Exercise inputs:
┌────────

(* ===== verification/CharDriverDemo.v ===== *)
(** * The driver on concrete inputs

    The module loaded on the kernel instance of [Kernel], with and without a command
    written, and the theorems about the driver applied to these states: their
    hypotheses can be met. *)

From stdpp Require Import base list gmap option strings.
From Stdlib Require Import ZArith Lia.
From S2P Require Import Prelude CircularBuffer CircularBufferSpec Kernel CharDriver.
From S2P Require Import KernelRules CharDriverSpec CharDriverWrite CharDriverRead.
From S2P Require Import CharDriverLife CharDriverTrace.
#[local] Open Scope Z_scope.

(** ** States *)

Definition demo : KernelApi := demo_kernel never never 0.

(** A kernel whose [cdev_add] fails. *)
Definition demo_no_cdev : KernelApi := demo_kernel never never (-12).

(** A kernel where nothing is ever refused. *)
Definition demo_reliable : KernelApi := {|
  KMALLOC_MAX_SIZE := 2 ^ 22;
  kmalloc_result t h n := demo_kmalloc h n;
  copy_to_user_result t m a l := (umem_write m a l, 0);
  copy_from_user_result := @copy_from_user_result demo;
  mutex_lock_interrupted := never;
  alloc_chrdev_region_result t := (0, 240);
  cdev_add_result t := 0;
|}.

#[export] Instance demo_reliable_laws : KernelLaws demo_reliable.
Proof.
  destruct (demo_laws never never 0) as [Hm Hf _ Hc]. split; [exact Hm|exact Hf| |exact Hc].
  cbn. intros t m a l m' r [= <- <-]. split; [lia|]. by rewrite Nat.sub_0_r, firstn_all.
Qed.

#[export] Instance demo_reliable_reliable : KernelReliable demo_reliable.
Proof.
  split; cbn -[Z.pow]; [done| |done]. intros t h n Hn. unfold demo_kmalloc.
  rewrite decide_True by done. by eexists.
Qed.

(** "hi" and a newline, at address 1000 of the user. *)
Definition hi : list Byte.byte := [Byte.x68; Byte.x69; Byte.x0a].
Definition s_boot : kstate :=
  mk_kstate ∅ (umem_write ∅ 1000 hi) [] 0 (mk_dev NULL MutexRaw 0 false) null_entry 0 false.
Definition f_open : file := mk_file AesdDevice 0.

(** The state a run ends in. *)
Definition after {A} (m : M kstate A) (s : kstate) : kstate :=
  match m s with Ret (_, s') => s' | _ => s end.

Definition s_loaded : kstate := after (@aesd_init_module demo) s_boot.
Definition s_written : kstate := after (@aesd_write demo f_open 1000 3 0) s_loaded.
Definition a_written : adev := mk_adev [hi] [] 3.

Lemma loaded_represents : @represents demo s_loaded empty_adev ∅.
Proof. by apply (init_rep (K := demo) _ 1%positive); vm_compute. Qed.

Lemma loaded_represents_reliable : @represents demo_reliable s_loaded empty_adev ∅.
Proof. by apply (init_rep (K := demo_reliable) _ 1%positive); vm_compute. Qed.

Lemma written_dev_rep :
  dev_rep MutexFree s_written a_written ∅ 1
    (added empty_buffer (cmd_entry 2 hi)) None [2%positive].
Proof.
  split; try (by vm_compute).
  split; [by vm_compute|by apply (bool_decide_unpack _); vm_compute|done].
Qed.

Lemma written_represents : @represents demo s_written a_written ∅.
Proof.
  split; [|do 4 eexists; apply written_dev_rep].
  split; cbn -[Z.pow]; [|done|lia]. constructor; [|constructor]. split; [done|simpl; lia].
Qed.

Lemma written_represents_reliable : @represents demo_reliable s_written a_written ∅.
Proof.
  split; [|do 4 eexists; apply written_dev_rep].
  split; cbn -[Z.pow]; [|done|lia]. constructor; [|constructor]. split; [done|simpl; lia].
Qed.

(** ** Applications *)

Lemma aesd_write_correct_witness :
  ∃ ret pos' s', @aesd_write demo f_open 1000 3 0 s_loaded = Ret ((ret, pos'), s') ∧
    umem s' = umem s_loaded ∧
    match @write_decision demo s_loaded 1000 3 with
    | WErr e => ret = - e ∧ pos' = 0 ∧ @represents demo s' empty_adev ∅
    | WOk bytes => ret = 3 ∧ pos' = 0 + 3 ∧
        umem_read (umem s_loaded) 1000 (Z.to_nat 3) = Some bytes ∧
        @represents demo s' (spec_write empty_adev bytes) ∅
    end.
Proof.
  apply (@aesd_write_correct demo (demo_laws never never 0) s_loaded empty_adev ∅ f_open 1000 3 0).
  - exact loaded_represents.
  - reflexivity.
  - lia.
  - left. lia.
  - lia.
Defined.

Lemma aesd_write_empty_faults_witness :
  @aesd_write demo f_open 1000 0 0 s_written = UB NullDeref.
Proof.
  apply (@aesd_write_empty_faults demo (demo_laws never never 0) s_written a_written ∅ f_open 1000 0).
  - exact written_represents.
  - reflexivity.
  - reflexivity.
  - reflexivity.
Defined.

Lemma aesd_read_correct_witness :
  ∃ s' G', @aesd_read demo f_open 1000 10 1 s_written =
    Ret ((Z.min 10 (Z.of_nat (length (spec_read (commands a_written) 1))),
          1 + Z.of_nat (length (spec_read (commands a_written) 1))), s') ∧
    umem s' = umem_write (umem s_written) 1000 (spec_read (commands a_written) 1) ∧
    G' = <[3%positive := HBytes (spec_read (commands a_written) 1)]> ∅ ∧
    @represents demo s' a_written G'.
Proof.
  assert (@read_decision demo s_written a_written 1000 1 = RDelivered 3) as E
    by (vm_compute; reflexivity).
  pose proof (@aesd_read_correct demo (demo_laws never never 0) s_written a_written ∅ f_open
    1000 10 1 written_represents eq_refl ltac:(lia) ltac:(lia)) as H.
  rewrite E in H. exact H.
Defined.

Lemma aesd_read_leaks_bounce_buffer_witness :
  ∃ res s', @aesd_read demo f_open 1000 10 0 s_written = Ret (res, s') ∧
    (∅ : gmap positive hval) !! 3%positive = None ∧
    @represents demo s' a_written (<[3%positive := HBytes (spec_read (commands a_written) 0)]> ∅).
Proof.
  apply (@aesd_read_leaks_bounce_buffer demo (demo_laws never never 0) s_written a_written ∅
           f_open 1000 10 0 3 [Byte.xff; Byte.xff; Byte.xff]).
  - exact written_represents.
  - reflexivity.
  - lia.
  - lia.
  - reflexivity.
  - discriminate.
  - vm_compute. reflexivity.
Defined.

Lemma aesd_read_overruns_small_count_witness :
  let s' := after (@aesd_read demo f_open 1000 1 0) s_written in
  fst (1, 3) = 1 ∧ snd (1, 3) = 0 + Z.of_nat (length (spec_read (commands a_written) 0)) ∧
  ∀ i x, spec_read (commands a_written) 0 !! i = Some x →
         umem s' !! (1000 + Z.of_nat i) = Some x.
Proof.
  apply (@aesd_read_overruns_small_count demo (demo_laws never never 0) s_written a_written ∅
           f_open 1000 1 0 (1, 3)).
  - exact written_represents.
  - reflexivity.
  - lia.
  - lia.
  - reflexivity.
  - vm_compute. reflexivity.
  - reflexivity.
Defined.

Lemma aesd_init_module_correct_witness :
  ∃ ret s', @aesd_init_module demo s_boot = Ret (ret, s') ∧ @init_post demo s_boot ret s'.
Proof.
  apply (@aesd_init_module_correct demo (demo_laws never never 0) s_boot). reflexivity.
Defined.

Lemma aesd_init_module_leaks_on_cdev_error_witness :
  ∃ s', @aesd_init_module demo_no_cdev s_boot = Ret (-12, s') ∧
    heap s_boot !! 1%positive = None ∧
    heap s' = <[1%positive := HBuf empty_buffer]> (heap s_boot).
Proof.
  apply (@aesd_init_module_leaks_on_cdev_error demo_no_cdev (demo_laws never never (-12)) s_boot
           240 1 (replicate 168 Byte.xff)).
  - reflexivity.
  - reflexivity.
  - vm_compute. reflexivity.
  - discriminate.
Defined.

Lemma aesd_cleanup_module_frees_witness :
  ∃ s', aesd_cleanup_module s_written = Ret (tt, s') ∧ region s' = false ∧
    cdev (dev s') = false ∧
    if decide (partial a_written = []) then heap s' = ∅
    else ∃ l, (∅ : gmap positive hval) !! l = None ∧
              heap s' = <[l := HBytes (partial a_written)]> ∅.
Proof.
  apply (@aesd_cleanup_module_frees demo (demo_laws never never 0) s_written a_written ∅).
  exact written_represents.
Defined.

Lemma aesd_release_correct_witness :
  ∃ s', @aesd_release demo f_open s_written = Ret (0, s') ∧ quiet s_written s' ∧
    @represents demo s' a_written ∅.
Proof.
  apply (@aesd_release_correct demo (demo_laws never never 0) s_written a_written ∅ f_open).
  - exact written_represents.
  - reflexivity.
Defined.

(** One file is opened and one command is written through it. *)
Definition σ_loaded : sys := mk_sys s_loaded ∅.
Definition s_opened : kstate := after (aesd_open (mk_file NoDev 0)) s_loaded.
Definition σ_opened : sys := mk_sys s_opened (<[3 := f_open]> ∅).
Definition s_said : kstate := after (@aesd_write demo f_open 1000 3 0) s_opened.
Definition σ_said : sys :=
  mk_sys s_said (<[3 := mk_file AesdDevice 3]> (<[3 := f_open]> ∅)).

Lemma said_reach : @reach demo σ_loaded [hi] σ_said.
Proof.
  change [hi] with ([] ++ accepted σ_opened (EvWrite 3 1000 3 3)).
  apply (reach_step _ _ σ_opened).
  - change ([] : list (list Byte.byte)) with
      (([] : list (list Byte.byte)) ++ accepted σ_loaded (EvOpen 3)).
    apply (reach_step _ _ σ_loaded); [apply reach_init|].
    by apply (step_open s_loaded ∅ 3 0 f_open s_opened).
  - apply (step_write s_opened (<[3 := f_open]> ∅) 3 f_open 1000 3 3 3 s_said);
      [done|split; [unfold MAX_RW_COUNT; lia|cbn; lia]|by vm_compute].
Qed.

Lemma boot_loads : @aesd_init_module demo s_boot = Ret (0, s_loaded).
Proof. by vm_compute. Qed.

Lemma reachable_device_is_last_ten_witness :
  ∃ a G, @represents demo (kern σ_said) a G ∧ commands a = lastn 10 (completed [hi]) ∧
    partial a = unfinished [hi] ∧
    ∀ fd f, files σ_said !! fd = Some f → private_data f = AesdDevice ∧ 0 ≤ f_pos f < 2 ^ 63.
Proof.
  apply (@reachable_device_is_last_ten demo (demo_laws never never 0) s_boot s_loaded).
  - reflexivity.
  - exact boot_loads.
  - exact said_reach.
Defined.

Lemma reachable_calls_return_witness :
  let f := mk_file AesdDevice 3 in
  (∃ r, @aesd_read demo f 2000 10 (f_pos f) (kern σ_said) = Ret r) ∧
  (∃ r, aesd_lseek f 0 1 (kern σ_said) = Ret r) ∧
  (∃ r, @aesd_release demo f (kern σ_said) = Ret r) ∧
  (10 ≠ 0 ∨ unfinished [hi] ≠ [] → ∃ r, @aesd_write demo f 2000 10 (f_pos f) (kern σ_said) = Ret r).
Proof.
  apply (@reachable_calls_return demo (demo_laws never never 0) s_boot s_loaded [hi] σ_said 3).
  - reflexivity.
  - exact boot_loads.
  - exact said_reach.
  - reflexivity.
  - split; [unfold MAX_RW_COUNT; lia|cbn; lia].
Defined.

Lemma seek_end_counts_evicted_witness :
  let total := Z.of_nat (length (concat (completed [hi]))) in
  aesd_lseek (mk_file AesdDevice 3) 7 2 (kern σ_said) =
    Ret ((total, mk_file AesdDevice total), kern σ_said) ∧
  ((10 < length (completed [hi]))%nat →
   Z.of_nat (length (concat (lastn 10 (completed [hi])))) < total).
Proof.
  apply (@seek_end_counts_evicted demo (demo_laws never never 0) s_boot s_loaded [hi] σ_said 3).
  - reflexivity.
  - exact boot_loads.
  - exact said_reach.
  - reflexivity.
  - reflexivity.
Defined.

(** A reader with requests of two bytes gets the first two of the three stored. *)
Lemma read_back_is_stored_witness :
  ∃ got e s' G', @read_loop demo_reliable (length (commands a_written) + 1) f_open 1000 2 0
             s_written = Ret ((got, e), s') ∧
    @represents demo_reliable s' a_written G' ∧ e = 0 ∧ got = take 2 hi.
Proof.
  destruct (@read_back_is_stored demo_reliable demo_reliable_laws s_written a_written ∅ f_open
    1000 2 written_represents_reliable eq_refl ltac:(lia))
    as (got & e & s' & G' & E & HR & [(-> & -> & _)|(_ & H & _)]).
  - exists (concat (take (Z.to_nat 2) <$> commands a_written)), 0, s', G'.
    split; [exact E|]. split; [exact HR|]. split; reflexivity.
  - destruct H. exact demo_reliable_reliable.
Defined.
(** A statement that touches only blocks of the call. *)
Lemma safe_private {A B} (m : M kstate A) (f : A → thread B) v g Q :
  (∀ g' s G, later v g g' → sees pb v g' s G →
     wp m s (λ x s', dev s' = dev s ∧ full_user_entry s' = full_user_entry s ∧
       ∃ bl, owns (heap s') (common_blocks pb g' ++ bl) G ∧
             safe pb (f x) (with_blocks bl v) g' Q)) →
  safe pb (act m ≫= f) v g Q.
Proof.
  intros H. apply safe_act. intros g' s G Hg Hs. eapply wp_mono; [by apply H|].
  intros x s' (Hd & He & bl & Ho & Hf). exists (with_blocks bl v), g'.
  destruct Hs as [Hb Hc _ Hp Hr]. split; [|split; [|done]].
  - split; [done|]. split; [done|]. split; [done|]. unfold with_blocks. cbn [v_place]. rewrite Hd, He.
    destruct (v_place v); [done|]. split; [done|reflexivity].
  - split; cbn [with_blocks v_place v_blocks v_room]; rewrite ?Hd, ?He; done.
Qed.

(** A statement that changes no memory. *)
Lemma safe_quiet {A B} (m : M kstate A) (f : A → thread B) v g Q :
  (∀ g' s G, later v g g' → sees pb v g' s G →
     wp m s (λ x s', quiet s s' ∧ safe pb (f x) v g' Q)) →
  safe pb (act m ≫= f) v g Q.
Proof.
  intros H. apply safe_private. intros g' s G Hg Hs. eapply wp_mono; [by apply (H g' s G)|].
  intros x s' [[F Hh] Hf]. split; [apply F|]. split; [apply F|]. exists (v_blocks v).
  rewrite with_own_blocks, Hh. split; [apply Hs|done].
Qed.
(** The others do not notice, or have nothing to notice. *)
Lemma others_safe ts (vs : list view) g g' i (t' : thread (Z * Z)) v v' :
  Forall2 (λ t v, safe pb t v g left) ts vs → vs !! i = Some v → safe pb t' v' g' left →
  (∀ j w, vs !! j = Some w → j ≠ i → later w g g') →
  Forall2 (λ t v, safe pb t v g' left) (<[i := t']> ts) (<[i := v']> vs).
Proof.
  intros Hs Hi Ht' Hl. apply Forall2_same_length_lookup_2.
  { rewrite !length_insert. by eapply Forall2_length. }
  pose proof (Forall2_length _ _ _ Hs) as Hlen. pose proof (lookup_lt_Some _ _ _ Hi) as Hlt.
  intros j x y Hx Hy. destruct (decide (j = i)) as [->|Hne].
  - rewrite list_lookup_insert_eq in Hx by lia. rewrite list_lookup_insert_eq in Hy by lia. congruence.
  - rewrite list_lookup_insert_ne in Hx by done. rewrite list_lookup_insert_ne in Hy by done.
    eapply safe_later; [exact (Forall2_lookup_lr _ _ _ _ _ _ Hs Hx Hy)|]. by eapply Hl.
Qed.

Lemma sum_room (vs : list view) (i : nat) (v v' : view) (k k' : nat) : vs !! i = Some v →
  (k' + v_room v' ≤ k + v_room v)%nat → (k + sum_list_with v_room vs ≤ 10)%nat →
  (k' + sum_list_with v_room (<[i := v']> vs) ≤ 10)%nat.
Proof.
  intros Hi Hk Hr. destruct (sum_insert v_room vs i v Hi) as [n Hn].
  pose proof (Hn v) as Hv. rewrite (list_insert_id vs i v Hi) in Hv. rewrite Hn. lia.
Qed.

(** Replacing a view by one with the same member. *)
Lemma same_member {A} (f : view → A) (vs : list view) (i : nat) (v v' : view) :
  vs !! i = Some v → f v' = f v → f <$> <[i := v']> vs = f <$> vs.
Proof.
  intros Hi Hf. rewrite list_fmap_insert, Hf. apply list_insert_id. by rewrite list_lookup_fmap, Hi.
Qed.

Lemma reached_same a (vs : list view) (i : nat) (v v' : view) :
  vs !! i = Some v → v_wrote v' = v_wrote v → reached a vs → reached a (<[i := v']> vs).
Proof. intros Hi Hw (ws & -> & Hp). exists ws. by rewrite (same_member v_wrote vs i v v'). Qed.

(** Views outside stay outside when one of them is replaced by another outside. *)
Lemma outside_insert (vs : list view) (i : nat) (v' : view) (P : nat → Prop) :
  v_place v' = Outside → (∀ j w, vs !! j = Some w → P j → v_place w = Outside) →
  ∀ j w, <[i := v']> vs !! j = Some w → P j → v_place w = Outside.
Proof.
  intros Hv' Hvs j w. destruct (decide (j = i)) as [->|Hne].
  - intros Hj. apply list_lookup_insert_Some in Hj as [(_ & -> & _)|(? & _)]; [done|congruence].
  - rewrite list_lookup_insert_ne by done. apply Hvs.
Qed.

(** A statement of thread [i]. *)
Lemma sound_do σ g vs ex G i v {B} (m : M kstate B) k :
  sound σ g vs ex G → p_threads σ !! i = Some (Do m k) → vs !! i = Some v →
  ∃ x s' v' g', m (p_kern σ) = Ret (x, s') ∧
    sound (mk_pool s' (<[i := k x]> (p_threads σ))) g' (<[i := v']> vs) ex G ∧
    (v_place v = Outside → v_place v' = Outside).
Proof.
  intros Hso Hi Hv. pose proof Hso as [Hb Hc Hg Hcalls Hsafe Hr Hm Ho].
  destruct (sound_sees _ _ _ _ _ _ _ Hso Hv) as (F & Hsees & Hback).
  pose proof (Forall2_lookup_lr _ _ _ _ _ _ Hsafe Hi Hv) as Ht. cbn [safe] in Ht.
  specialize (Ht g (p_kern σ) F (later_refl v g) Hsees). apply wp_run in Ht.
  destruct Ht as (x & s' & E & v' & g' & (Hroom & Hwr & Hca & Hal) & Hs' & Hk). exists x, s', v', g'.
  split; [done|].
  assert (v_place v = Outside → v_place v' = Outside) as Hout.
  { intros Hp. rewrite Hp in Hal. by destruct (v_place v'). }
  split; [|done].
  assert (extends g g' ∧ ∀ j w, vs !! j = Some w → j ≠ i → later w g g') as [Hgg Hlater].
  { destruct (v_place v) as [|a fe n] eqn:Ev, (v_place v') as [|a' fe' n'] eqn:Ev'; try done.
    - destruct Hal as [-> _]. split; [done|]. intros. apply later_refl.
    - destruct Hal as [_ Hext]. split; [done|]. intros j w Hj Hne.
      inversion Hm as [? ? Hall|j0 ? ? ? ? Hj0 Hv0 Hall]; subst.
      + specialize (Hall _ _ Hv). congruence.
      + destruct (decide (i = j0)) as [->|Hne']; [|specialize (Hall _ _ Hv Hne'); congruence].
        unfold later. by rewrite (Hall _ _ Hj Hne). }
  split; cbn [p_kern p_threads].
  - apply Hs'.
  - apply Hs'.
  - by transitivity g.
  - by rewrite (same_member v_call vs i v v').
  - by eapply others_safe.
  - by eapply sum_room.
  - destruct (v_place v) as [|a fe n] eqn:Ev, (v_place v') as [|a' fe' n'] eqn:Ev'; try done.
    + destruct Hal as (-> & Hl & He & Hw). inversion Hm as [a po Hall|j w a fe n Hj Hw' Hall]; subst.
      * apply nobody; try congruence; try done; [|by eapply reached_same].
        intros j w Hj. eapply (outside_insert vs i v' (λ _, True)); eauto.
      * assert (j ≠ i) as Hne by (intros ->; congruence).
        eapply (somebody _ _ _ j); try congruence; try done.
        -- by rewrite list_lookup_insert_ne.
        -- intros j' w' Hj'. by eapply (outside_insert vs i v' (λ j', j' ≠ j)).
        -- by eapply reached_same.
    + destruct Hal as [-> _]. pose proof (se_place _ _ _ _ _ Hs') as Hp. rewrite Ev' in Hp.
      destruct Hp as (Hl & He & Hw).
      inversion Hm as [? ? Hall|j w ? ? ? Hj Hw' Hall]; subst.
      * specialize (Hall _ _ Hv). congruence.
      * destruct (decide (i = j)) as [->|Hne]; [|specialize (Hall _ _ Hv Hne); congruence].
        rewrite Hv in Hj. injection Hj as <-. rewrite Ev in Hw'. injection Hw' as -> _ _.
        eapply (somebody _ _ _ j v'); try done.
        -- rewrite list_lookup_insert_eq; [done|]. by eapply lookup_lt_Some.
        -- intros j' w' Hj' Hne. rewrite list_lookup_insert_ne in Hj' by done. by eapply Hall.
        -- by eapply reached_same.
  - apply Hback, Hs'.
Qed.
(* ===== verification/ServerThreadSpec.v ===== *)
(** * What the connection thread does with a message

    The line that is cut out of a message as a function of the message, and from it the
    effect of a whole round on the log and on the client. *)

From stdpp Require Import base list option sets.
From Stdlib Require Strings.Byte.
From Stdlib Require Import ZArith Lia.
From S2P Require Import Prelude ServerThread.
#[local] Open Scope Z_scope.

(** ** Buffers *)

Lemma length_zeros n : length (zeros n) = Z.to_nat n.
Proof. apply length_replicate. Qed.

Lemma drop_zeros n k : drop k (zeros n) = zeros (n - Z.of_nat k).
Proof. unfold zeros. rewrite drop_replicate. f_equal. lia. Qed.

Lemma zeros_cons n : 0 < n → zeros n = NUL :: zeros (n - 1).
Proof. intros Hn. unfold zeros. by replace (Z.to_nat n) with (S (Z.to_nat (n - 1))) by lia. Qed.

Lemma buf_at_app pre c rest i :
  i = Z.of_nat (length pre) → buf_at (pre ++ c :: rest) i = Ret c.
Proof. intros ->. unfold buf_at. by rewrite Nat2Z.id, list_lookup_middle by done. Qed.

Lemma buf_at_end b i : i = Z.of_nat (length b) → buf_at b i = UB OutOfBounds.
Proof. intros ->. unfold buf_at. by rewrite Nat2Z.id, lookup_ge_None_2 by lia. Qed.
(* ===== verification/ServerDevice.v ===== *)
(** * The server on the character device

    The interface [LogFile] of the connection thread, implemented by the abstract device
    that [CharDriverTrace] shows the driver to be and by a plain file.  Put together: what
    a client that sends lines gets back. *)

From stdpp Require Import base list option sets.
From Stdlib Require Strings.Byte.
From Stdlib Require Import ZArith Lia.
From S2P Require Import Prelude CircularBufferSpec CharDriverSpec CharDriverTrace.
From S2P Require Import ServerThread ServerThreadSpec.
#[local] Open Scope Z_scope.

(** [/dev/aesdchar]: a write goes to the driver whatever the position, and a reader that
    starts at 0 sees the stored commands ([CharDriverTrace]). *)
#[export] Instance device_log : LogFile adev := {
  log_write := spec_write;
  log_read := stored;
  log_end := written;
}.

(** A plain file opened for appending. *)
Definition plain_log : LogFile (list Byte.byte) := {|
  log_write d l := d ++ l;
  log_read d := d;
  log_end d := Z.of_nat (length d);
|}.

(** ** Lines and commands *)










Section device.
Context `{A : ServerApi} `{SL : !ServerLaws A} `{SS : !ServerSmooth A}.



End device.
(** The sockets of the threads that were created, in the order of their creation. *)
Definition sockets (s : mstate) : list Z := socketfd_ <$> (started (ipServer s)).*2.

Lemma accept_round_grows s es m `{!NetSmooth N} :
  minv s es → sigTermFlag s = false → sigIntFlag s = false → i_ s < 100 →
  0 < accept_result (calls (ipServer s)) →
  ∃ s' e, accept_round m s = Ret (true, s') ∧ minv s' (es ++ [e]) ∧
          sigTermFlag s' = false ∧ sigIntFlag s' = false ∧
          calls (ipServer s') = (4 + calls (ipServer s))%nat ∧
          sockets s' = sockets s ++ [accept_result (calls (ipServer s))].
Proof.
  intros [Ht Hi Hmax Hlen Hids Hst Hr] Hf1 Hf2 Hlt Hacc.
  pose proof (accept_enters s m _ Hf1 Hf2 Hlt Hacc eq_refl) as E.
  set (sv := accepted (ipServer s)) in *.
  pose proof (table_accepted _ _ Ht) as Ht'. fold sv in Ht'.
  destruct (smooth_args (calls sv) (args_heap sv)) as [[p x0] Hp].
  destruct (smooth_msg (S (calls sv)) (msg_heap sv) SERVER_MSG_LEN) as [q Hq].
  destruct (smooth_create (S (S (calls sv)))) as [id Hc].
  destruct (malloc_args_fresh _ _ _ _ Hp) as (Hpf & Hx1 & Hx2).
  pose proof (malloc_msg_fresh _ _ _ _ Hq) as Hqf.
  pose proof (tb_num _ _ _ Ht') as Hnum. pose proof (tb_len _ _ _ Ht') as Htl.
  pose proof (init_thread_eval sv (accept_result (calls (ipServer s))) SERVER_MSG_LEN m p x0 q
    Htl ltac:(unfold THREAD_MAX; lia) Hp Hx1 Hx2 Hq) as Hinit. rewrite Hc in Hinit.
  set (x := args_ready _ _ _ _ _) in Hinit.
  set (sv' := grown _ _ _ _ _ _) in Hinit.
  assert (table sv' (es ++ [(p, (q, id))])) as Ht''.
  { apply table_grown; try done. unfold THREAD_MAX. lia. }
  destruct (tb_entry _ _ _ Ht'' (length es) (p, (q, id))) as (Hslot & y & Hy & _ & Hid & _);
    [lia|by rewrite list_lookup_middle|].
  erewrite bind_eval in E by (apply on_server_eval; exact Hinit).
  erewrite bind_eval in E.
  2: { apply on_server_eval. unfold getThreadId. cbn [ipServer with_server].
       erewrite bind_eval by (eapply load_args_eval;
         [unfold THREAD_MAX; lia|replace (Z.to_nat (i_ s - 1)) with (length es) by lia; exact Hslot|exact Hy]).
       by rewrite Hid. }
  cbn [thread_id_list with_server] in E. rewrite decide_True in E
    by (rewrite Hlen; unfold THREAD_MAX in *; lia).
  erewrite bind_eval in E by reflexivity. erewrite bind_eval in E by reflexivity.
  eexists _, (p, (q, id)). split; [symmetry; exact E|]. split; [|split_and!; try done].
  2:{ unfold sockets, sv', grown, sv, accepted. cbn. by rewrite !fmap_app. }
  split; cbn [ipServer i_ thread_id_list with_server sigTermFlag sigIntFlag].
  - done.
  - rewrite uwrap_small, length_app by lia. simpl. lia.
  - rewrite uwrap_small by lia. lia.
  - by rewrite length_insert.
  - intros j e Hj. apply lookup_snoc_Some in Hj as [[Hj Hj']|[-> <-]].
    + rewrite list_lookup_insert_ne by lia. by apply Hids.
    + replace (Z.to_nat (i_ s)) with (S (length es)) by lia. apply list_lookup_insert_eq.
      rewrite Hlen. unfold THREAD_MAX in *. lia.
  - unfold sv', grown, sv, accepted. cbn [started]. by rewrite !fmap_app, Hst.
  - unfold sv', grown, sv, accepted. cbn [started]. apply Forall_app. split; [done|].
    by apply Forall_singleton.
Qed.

└────────

Only the lines above from the one with "inversion Hm as [? ? Hall|j w" through the one with "(** * What the" should be duplicated, character for character.

      inversion Hm as [? ? Hall|j w ? ? ? Hj Hw' Hall]; subst.
      * specialize (Hall _ _ Hv). congruence.
      * destruct (decide (i = j)) as [->|Hne]; [|specialize (Hall _ _ Hv Hne); congruence].
        rewrite Hv in Hj. injection Hj as <-. rewrite Ev in Hw'. injection Hw' as -> _ _.
        eapply (somebody _ _ _ j v'); try done.
        -- rewrite list_lookup_insert_eq; [done|]. by eapply lookup_lt_Some.
        -- intros j' w' Hj' Hne. rewrite list_lookup_insert_ne in Hj' by done. by eapply Hall.
        -- by eapply reached_same.
  - apply Hback, Hs'.
Qed.
(* ===== verification/ServerThreadSpec.v ===== *)
(** * What the connection thread does with a message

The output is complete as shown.